The island was the site of the first and second capture of Chusan during the First Opium War. A number of historical sites and monuments on the island are popular tourist attractions.

On the peak of Qinglong Mountain, there is a memorial tablet dedicated to those killed during wars. Dinghai has a number of sites related to the Opium War:
- Opium War Memorial Park (鸦片战争纪念公园)
- Shrine of the Three Loyalists (三忠祠): commemorates generals Ge Yunfei, Zheng Guohong (鄭國鴻) and Wang Ximing (王錫朋), who were killed in action.
- The Tablet of the Martyring Site of Lord Yao (姚公殉难处碑)
- The Tablet of the Martyring Site of Mr. Li (义士李先生殉难处碑)
- The Cannon Platform from the Fortress of Zhengyuan (震远城炮台)
- Remnants of the Town of Daotou (道头土城)

There also those about the Ming-Qing contention:
- The Realm of Tonggui (同归域/同歸域, literally "The Realm where [All Are] Reunited in the Journey [to the Hereafter]"), built in 1651 to bury the unidentified remains of anti-Qing resistant fighters and civilians who died during the battles.
- The Well of Imperial Yuan Consort of the Prince of Lu (鲁王元妃宫井), where a Southern Ming queen leapt to her death as the fall of the Ming was imminent.

Other sites include:
- Zuyin Temple (祖印寺), a Chan Buddhist place of worship and meditation with a lineage dating back to 940, when a monastery on the nearby island of Qúshan (衢山) named the Haven of Penglai (蓬莱院) was founded.

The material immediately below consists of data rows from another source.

(** * The semantic-search agent of Assignment_7

    A shallow embedding of the result scorer
    [SearchAction.process_search_results] (action.py) and of the Python
    built-ins it calls, of what stands around it in the agent: the
    relevance filter and the sensitivity check of [SearchDecision]
    (decision.py), the vector memory [FaissMemory] (memory.py), the two
    methods of [Agent] (agent.py) and the text cleaning of
    [WebPagePerception.process_content] (perception.py); followed by their
    properties.

    - Python [str] values are [string]s whose characters are read as the code
      points U+0000..U+00FF; [lower], [split], [replace], [splitlines] and
      [strip] are embedded for that range.
    - Python [float] arithmetic is kept behind the class [PyFloat].  Two
      instances are given: IEEE-754 binary64 (Rocq's primitive floats, what
      CPython executes) and exact rational arithmetic ([Q], the reading
      under which the spec's formulas are stated).  Properties that do not
      depend on arithmetic are proved for every instance; the bounds, the
      order and the monotonicity of the scores are proved for binary64,
      from the specification of its operations in [SpecFloat], and for the
      exact instance; the concrete runs are evaluated in both.
    - Exceptions are values of [exn]; a computation that may raise returns a
      [result].
    - The objects the caller can observe (the [results] list, its records,
      the [SearchAction] instance, the returned list and its records) live
      in a store [heap]; [process_search_results_h] is the method acting on
      that store.
    - What the agent calls outside its own code is a parameter of what
      calls it: the search of the faiss index, [validators.url],
      [urlparse], the text BeautifulSoup extracts, and the embedding that
      the hosted model returns. *)

From Stdlib Require Import ZArith QArith Qpower Floats Ascii String List Bool Lia Lqa.
From stdpp Require Import gmap strings list sorting.

#[local] Set Warnings "-inexact-float".
#[local] Open Scope string_scope.

(* ===================================================================== *)
(** ** Exceptions and fallible computations                               *)
(* ===================================================================== *)

Inductive exn : Type :=
| KeyError (key : string)
| ZeroDivisionError
| TypeError.

Inductive result (A : Type) : Type :=
| Ok (a : A)
| Raise (e : exn).
Arguments Ok {A} a.
Arguments Raise {A} e.

#[export] Instance result_bind : MBind result := fun A B k m =>
  match m with
  | Ok a => k a
  | Raise e => Raise e
  end.

#[export] Instance result_ret : MRet result := fun A a => Ok a.

Definition raises {A} (m : result A) : Prop := ∃ e, m = Raise e.

(* ===================================================================== *)
(** ** Python string built-ins                                            *)
(* ===================================================================== *)

Module Py.

(** [str.isspace] on one character: the code points Python's [split()]
    treats as separators below U+0100. *)
Definition isspace (c : ascii) : bool :=
  let n := N_of_ascii c in
  (((9 <=? n) && (n <=? 13)) || ((28 <=? n) && (n <=? 32))
   || (n =? 133) || (n =? 160))%N.

(** [str.lower] on one character: A-Z and the Latin-1 capitals
    U+00C0..U+00DE (without U+00D7) move up by 32. *)
Definition lower_char (c : ascii) : ascii :=
  let n := N_of_ascii c in
  if (((65 <=? n) && (n <=? 90))
      || ((192 <=? n) && (n <=? 222) && negb (n =? 215)))%N
  then ascii_of_N (n + 32) else c.

Fixpoint lower (s : string) : string :=
  match s with
  | EmptyString => EmptyString
  | String c s' => String (lower_char c) (lower s')
  end.

(** [s.replace(old, new)] for one-character [old] and [new]. *)
Fixpoint replace (old new : ascii) (s : string) : string :=
  match s with
  | EmptyString => EmptyString
  | String c s' =>
      String (if Ascii.eqb c old then new else c) (replace old new s')
  end.

(** Fields of [s] between the characters satisfying [sep]; empty fields
    are kept, so the result is never the empty list. *)
Fixpoint fields (sep : ascii → bool) (s : string) : list string :=
  match s with
  | EmptyString => [EmptyString]
  | String c s' =>
      if sep c then EmptyString :: fields sep s'
      else match fields sep s' with
           | w :: ws => String c w :: ws
           | [] => [String c EmptyString]
           end
  end.
(** C5.  A call whose request is answered with an HTTP error other than 429
    returns [None] and raises nothing; after the request it writes one
    message to the error channel, which contains the endpoint, the status
    code and the reason. *)
Theorem http_error_reported (fuel : nat) (endpoint : string) (hdrs : option loc)
    (params : option Params) (doseq : bool) (st : State F)
    (t : F) (code : Z) (reason : string) (headers : list (string * string)) :
  hdrs_ok st hdrs ->
  code <> 429 ->
  (forall req, transport (requests_of (trace st)) req = HttpError t code reason headers) ->
  let r := perform_rest_action json_loads py_str_seq transport (S fuel) endpoint hdrs params doseq st in
  let target := with_query py_str_seq endpoint params doseq in
  let msg := failure_message target code reason in
  r.1 = Ret JNull
  /\ (exists d,
        trace r.2 = trace st ++ throttle_events st
          ++ [ERequest {| url := server (self st) +:+ target; req_headers := d |};
              EStderr msg])
  /\ occurs_in endpoint msg
  /\ occurs_in (py_str_int code) msg
  /\ occurs_in reason msg.
Proof.
  intros Hok Hcode Hans r target msg. subst r.
  destruct (failure_message_occurs target code reason) as (Ht & Hc & Hr).
  assert (He : occurs_in endpoint msg).
  { eapply occurs_in_trans; [apply with_query_occurs | exact Ht]. }
  rewrite perform_rest_action_unfold.
  destruct (prepare_headers_ok hdrs st Hok) as (l & d & -> & _ & _).
  destruct (throttle_effect (set_heap (<[l:=d]> (heap st)) st))
    as (st2 & -> & Hheap & Hsrv & _ & Htrace).
  cbn in Hheap, Hsrv, Htrace.
  rewrite (attempt_cases _ _ _ _ _ d st2) by (rewrite Hheap; apply lookup_insert_eq).
  cbv zeta. unfold answer_to.
  rewrite Htrace, requests_of_app, requests_of_throttle_events, app_nil_r, Hans.
  apply Z.eqb_neq in Hcode. rewrite Hcode.
  split; [reflexivity|]. split; [|auto].
  exists d. unfold after_urlopen, request_of. cbn.
  rewrite Htrace, Hsrv, <- !app_assoc. reflexivity.
Qed.

(** C9.  The header dictionary of the caller is changed in place: a
    dictionary passed without a ['Content-Type'] holds
    ['Content-Type': 'application/json'] after the call, whatever the
    outcome, and no other dictionary is touched.  Of the client's fields,
    [server] and [reqs_per_sec] are never modified (only [req_count] and
    [last_req] may be). *)
Theorem headers_mutated_in_place :
  (forall fuel endpoint l d params doseq st,
     heap st !! l = Some d ->
     d !! "Content-Type" = None ->
     let st' := (perform_rest_action json_loads py_str_seq transport (S fuel) endpoint (Some l) params doseq st).2 in
     heap st' !! l = Some (<["Content-Type" := "application/json"]> d)
     /\ heap st' = <[l := <["Content-Type" := "application/json"]> d]> (heap st))
  /\ (forall fuel endpoint hdrs params doseq st,
        let st' := (perform_rest_action json_loads py_str_seq transport fuel endpoint hdrs params doseq st).2 in
        server (self st') = server (self st)
        /\ reqs_per_sec (self st') = reqs_per_sec (self st)).
Proof.
  split.
  - intros fuel endpoint l d params doseq st Hl Hct st'.
    set (d' := <["Content-Type" := "application/json"]> d).
    set (st1 := set_heap (<[l := d']> (heap st)) st).
    assert (Hl1 : heap st1 !! l = Some d') by apply lookup_insert_eq.
    assert (Hct1 : is_Some (d' !! "Content-Type"))
      by (unfold d'; rewrite lookup_insert_eq; eauto).
    assert (Hsame : pra (S fuel) endpoint (Some l) params doseq st
                    = pra (S fuel) endpoint (Some l) params doseq st1).
    { rewrite !perform_rest_action_unfold.
      rewrite (prepare_headers_some l d st Hl), (prepare_headers_some l d' st1 Hl1).
      destruct Hct1 as [v Hv]. rewrite Hct, Hv.
      unfold with_content_type. rewrite Hct. reflexivity. }
    assert (Hheap : heap st' = heap st1).
    { subst st'. rewrite Hsame.
      now apply (perform_rest_action_heap json_loads py_str_seq transport
                   (S fuel) endpoint l d'). }
    rewrite Hheap. split; [exact Hl1 | reflexivity].
  - intros fuel endpoint hdrs params doseq st.
    apply (perform_rest_action_config json_loads py_str_seq transport).
Qed.

(** The value of the retried request is dropped: whenever the first answer
    is a 429, the call returns [None] or raises, whatever the retry
    delivers. *)
Lemma retry_result_dropped (fuel : nat) (endpoint : string) (hdrs : option loc)
    (params : option Params) (doseq : bool) (st : State F)
    (t : F) (reason : string) (headers : list (string * string)) :
  (forall req, transport (requests_of (trace st)) req = HttpError t 429 reason headers) ->
  forall v, (pra fuel endpoint hdrs params doseq st).1 = Ret v -> v = JNull.
Proof.
  intros Hans v. destruct fuel as [|fuel]; [discriminate|].
  rewrite perform_rest_action_unfold.
  destruct (prepare_headers_cases hdrs st)
    as [(_ & l & d & -> & _ & _)|(_ & ->)]; [|discriminate].
  destruct (throttle_effect (set_heap (<[l:=d]> (heap st)) st))
    as (st2 & -> & Hheap & _ & _ & Htrace).
  cbn in Hheap, Htrace.
  rewrite (attempt_cases _ _ _ _ _ d st2) by (rewrite Hheap; apply lookup_insert_eq).
  cbv zeta. unfold answer_to.
  rewrite Htrace, requests_of_app, requests_of_throttle_events, app_nil_r, Hans.
  cbn.
  destruct (header_get _ _) as [retry|]; [|now intros [= <-]].
  destruct (float_of_str retry) as [r|]; [|discriminate].
  destruct (sleep_error _) as [err|]; [discriminate|].
  destruct (pra fuel _ _ _ _ _) as [[w|x] st3]; [now intros [= <-] | discriminate].
Qed.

The monks moved to the current location in the 1230s.
- Sanmao Memorial Museum (三毛祖居纪念馆), dedicated to a popular Taiwanese author of Mainlander origin.

== Subdivisions ==

440 000 people, mostly Han, in 150 000 households live in the following 17 subdivisions of Dinghai and Putuo Districts on Zhoushan Island:

10+ sub-districts:
- Jiefang (解放, local dialect: Kafaon), district seat of Dinghai
- Changguo (昌国, Tshaonkoh), old municipal seat of Zhoushan
- Huannan (环南, Guaenei)
- Chengdong (城东, Jinton)
- Yancang (盐仓, Yietshaon)
- Lincheng (临城, Linjin), new municipal seat of Zhoushan
- Shenjiamen (沈家门, Shinkomen), district seat of Putuo
- Goushan (勾山, Keusae)
- Donggang (东港, Tonkaon)
- Zhanmao (展茅, Ciemau)
- Ma'ao (马岙, Mo'au)
- Cengang (岑港, Dzenkaon)
- Xiaosha (小沙, Shioso)

3 towns:
- Baiquan (白泉, Bahdzoe)
- Shuangqiao (双桥, Saonjio)
- Ganlan (干𬒗, Kielae)

1 township:
- Beichan (北蝉, Pohzoe)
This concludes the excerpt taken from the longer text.